Another idea: since most people surfing online have an email address, why not use that as the username? That way they won’t have to remember yet another username!
Okay. So what’s the point? There’s nothing magical about email addresses. Using them as part of your login credentials is precisely as bad (or good) as using any other username everywhere. Maybe a little worse, because it’s easier to guess by people who know you.
Plus, most folks who go that route then send out an email to “verify” the email address, and require their potential users to go check the address and click a link or navigate back to their site. What problem were we solving again? Uniqueness of usernames? Sheesh. Is it that hard to just, you know, check for uniqueness when users are creating them? In fact, even with all this rigmarole, don’t you have to check anyway? Just how many hoops should users be expected to jump through, again? Isn’t this whole practice really about–wait for it–making sure we grab an email address from our users? Whether they want to give it to us or not?
Okay, remember those pure, solve-the-world’s-problems OpenID guys? At the time of this writing, doesn’t this page say, under “Link your site to the social web,” that “protocols such as Portable Contacts can be used with OpenID to offer your site access to a user’s address book and friends lists.”
C’mon. That ain’t right even if it’s implemented as opt-in. Not at all.
Don’t get me wrong. I’m not saying I have a solution to all of this. I wish I did, but I don’t. What I’m saying is that Scarecrow is trusted with data that is important to our customers, and I don’t see a way around having to invest effort into protecting that data. It goes beyond username/password information, but it starts there.
So we may seem a little old-fashioned. Lots of recent college grads in Computer Science will not approve of the way we do things.
But I care about our customers more than I care about buzzwords and “standards.”
Okay. Now tell me how I’m wrong, and I’ll change my mind.

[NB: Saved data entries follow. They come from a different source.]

(* ===== verification/HttpRequest.v ===== *)
(** * HttpRequest: [http/http_request.h] and [http/http_request.cc]

    A request with its header and body going out, and the state machine that takes one
    apart as its bytes arrive.  A [MemoryStream] is here the queue of its bytes, what
    [MemoryStreamSpec.streams_refine_queues] shows it to be; a mark set on it is a copy kept
    aside.  The compressors of [io/zlib] are an interface, [Codec]: a state, and for every
    call what it leaves of its input and what it adds to its output.  Logging and the
    [DCHECK]s, which are off in a release, are left out. *)

From S2P Require Import Prelude.
From S2P Require Import CString.
From S2P Require Import StrUtil.
From S2P Require Import DataBlock.
From S2P Require Import MemoryStream.
From S2P Require Import MemoryStreamSpec.
From S2P Require Import ByteStream.
From S2P Require Import HttpConsts.
From S2P Require Import HttpHeader.

Module HttpRequest.
Import HttpConsts HttpHeader StrUtil.

(** ** Numbers *)

Definition isxdigit (c : byte) : bool := between 48 57 c || between 97 102 c || between 65 70 c.

Definition hex_val (s : bytes) : Z := foldl (fun v c => v * 16 + hexval c) 0 s.
(** The first call for the payload. *)
Lemma payload_start x fut rest todo text : plain x -> parse_state_ (parser x) = STATE_END_OF_HEADER -> num_chunks_read_ (parser x) = 0 ->
  announces (header x) todo -> body_text (limits (parser x)) (header x) todo text -> inp x ++ fut = text ++ rest ->
  exists r, ParsePayloadInternal x = Some r /\ payload_answer x fut rest todo r.
Proof.
  intros Hp Hst Hnum (K1 & K2 & K3 & K4 & K) Ht E. unfold ParsePayloadInternal. rewrite Hst, Z.leb_refl.
  rewrite (bool_decide_true (STATE_END_OF_HEADER = _)) by done. cbn [CHECK negb mbind option_bind].
  rewrite K1, K2. cbn [negb mbind option_bind]. unfold body_text in Ht. destruct K as [K|(K & Hlen & K')]; rewrite K; rewrite K in Ht.
  - rewrite bool_decide_true in Ht by done. destruct Ht as (cs & -> & -> & Hcs & Hn). cbn [mbind option_bind]. parser_cbn.
    rewrite bool_decide_false, Z.leb_refl by done. cbn [CHECK mbind option_bind].
    set (y := mkParsing _ _ _ _). destruct (chunks_answer y fut rest (concat cs)) as (r & -> & Hr); [by split; try done; apply Hp| |by exists r].
    unfold coming, y. parser_cbn. exists cs. split_and!; [|done|by rewrite E, <- !app_assoc]. split; [done|]. parser_cbn.
    rewrite Hnum. destruct Hn; [by left|right; lia].
  - rewrite bool_decide_false in Ht by done. destruct Ht as [-> Hm].
    assert (Hbody : forall n, n = zlen todo -> exists r,
      ParseBodyInternal (set_parse_state STATE_BODY_READING (on_parser (with_body_size_to_read n) x)) = Some r /\ payload_answer x fut rest todo r).
    { intros n ->. set (y := set_parse_state _ _). destruct (body_parse y fut rest todo) as (r & -> & Hr); [by split; try done; apply Hp|done| |by exists r].
      by unfold body_coming, y. }
    destruct K' as [K'|(K' & Hdef & ->)]; rewrite K'; cbn [mbind option_bind].
    + rewrite strtol_print_int by (pose proof (zlen_nonneg todo); lia). rewrite orb_false_l, (proj2 (Z.ltb_ge _ _)) by (pose proof (zlen_nonneg todo); lia).
      cbn [mbind option_bind]. rewrite bool_decide_true by done. by apply Hbody.
    + rewrite Hdef. change (0 <? 0) with false. rewrite andb_false_r.
      assert (Hmax : (0 <=? max_body_size_ (limits (parser x))) && (max_body_size_ (limits (parser x)) <? 0) = false).
      { apply andb_false_iff. destruct (Z.leb_spec 0 (max_body_size_ (limits (parser x)))); [right|by left]. apply Z.ltb_ge. lia. }
      rewrite Hmax. cbn [mbind option_bind]. rewrite bool_decide_true by done. by apply Hbody.
Qed.

End Codec.

End HttpRequestSpec.
Lemma ParseBodyInternal_total x : sound x -> parse_state_ (parser x) = STATE_BODY_READING -> exists r, ParseBodyInternal x = Some r /\ answer_ok r.
Proof.
  intros Hs Hst. unfold ParseBodyInternal. rewrite Hst, bool_decide_true by done. cbn [CHECK mbind option_bind]. cbv zeta.
  destruct (_ && _); [eexists; split; [done|]; by apply answer_final|].
  set (n := Z.min _ _). set (x1 := on_parser _ (take_partial n x)).
  assert (Hs1 : sound x1) by (destruct Hs; by split). assert (Hst1 : parse_state_ (parser x1) = STATE_BODY_READING) by done.
  destruct (content_decoders_total x1) as (g & d & -> & Hgd). cbn [mbind option_bind]. destruct g; cbn [andb] in Hgd.
  - rewrite Hgd. cbn [negb CHECK mbind option_bind].
    destruct (gzip_content_total body_gzip_step x1 (fun y => sound y /\ parse_state_ (parser y) = STATE_BODY_READING)) as ([[code|b] y] & -> & Hy).
    { intros y Hk. split; [by apply (kept_sound x1)|]. by rewrite (kp_state _ _ Hk). }
    { intros m y [? ?] ?. by apply body_gzip_round. }
    + cbn [mbind option_bind]. by eexists.
    + cbn [mbind option_bind good_exit] in *. assert (Hsy : sound y) by by apply (kept_sound x1).
      destruct b; [apply deflated_body_total; [done|by rewrite (kp_state _ _ Hy)]|]. eexists. split; [done|]. by split.
  - destruct d; [by apply deflated_body_total|]. eexists. split; [done|]. unfold identity_body. destruct (_ =? 0); [by apply answer_final|].
    split; [done|]. change (finished _) with false. destruct Hs1. by split.
Qed.

(** ** Chunks *)

Definition in_chunks (x : Parsing) : Prop := state_value STATE_CHUNK_HEAD_READING <= state_value (parse_state_ (parser x)).

(** A round of the loop over the chunks. *)
Definition good_chunk (x : Parsing) (r : Parsing + Z * Parsing) : Prop :=
  match r with
  | inl x' => (sound x' /\ in_chunks x') /\ (length (inp x') < length (inp x))%nat
  | inr r => answer_ok r
  end.

Lemma ReadLine_cases x : (ReadLine x = (x, None)) \/ exists x' line, ReadLine x = (x', Some line) /\ parser x' = parser x /\ (length (inp x') < length (inp x))%nat.
Proof.
  unfold ReadLine. destruct (crlf_line (inp x)) as [line|] eqn:E; cbn [fmap option_fmap option_map default].
  - right. do 2 eexists. split; [done|]. split; [done|]. destruct (crlf_line_drop _ _ E) as (Hc & _ & Hlen). apply (f_equal zlen) in Hc.
    rewrite zlen_app in Hc. cbn [inp set_inp id]. unfold zlen in *. lia.
  - left. change (zlen []) with 0. by rewrite dropZ_0, set_inp_same.
Qed.

Lemma sound_at s x x' : sound x -> state_value s < FIRST_FINAL_STATE -> s <> STATE_INITIALIZED -> s <> STATE_HEADER_READING -> s <> STATE_CHUNK_READING ->
  parse_state_ (parser x') = s -> trail_header_ (parser x') = trail_header_ (parser x) -> sound x'.
Proof.
  intros [_ _ Ht _] Hs H1 H2 H3 E E'. split; [unfold InFinalState; rewrite E; by apply Z.leb_gt|by rewrite E|by rewrite E'|]. by rewrite E.
Qed.

Lemma answer_waiting code x : Z.testbit code 7 = false -> finished code = false -> sound x -> answer_ok (code, x).
Proof. intros H7 Hf Hs. split; [done|]. cbn [fst snd]. by rewrite Hf. Qed.

Lemma head_total x : sound x -> good_chunk x (read_chunk_head x).
Proof.
  intros Hs. unfold read_chunk_head. destruct (ReadLine_cases x) as [-> | (x' & line & -> & Hp & Hl)].
  - destruct (_ <? _); [by apply answer_refuse|]. by apply answer_waiting.
  - assert (Ht : trail_header_ (parser x') = trail_header_ (parser x)) by by rewrite Hp.
    destruct (strtol16 line) as [n errno]. destruct (errno || (n <? 0)) eqn:E1; [by apply answer_refuse|].
    apply orb_false_iff in E1 as [_ E1]. apply Z.ltb_ge in E1. destruct (Z.eqb_spec n 0) as [Hn|Hn].
    + destruct (bool_decide _); [by apply answer_refuse|]. split; [|done]. split; [|done]. by apply (sound_at STATE_LAST_CHUNK_READ x).
    + destruct (bool_decide _); [by apply answer_refuse|]. destruct (_ <? n); [by apply answer_refuse|]. cbv zeta.
      destruct (_ && _); [by apply answer_refuse|]. split; [|done]. split; [|done]. split; try done.
      * change (name_ok (trail_header_ (parser x'))). rewrite Ht. apply Hs.
      * intros _. change (0 < n). lia.
Qed.

Lemma end_total x : sound x -> good_chunk x (read_chunk_end x).
Proof.
  intros Hs. unfold read_chunk_end. destruct (ReadLine_cases x) as [-> | (x' & line & -> & Hp & Hl)].
  - destruct (_ <? _); [by apply answer_refuse|]. by apply answer_waiting.
  - case_bool_decide; [|by apply answer_refuse]. split; [|done]. split; [|done]. apply (sound_at STATE_CHUNK_HEAD_READING x); try done. change (trail_header_ (parser x') = trail_header_ (parser x)). by rewrite Hp.
Qed.

Lemma deflated_chunk_total x : sound x -> exists r, deflated_chunk x = Some r /\
  match r with inl x' => kept x x' | inr r => answer_ok r end.
Proof.
  intros Hs. unfold deflated_chunk. destruct (inflate_content_total x) as (zerr & y & -> & Hk). cbn [mbind option_bind].
  destruct (zerr =? Z_STREAM_END); [destruct (0 <? _)|destruct (negb _)]; (eexists; split; [done|]); try by apply answer_refuse.
  - destruct Hk; by split.
  - destruct (_ =? 0); [destruct Hk; by split|done].
Qed.

(** Of a chunk at least one byte is taken, and the rest is still to come. *)
Lemma data_total x : sound x -> parse_state_ (parser x) = STATE_CHUNK_READING -> exists r, read_chunk_data x = Some r /\ good_chunk x r.
Proof.
  intros Hs Hst. unfold read_chunk_data. case_bool_decide as Hin.
  { eexists. split; [done|]. by apply answer_waiting. }
  assert (Hpos : 0 < zlen (inp x)) by (destruct (inp x) as [|b io]; [done|]; rewrite zlen_cons; pose proof (zlen_nonneg io); lia).
  pose proof (so_chunk _ Hs Hst) as Hsize. set (n := Z.min _ _). cbv zeta.
  destruct (content_decoders_total (take_partial n x)) as (g & d & -> & Hgd). cbn [mbind option_bind].
  set (x1 := on_parser _ (take_partial n x)). set (x2 := if _ =? 0 then _ else _).
  assert (H2 : sound x2 /\ in_chunks x2 /\ inp x2 = dropZ n (inp x)).
  { unfold x2. destruct (Z.eqb_spec (chunk_size_to_read_ (parser x1)) 0) as [Hz|Hz]; (split; [|split; [|done]]).
    - by apply (sound_at STATE_END_OF_CHUNK x).
    - done.
    - destruct Hs. split; try done. intros _. change (chunk_size_to_read_ (parser x1)) with (chunk_size_to_read_ (parser x) - n) in *. lia.
    - unfold in_chunks. change (parse_state_ (parser x1)) with (parse_state_ (parser x)). by rewrite Hst. }
  clearbody x2. destruct H2 as (Hs2 & Hc2 & Hi2).
  assert (Hl : forall y, kept x2 y -> good_chunk x (inl y)).
  { intros y Hk. split; [split; [by apply (kept_sound x2)|unfold in_chunks; by rewrite (kp_state _ _ Hk)]|]. rewrite (kp_inp _ _ Hk), Hi2. unfold dropZ. rewrite length_drop. unfold zlen in *. lia. }
  assert (Hdef : forall y, kept x2 y -> exists r, deflated_chunk y = Some r /\ good_chunk x r).
  { intros y Hk. destruct (deflated_chunk_total y) as (r & -> & Hr); [by apply (kept_sound x2)|]. eexists. split; [done|].
    destruct r; [|done]. apply Hl. by apply (kept_trans _ y). }
  destruct g; cbn [andb] in Hgd; [rewrite Hgd; cbn [negb CHECK mbind option_bind]|destruct d].
  - destruct (_ <? kMinGzipDataSize).
    { destruct (_ <? _); (eexists; split; [done|]); [by apply Hl|by apply answer_waiting]. }
    destruct (gzip_content_total chunk_gzip_step x2 (fun _ => True)) as ([[code|b] y] & -> & Hy); [done|intros; by apply chunk_gzip_round|..]; cbn [mbind option_bind].
    + by eexists.
    + destruct b; [by apply Hdef|]. eexists. split; [done|]. by apply Hl.
  - by apply Hdef.
  - eexists. split; [done|]. apply Hl. by split.
Qed.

OpenID and human nature means that most peolpe will use the same URI for most sites, making it easy to track them and thereby eroding their privacy. An alternative is to disclose your identity provider, but not your identity. Essentially, you get your identity provider to provide credentials bound to the session id. However, a bigger issue remains, how do we avoid websites requiring the use of just a tiny handful of giant corporate identity providers. Certificate chains could provide a solution, e.g. enabling a website in Nebraska to accept the Swedish government as an identity provider. This raises significant social issues on an international scale.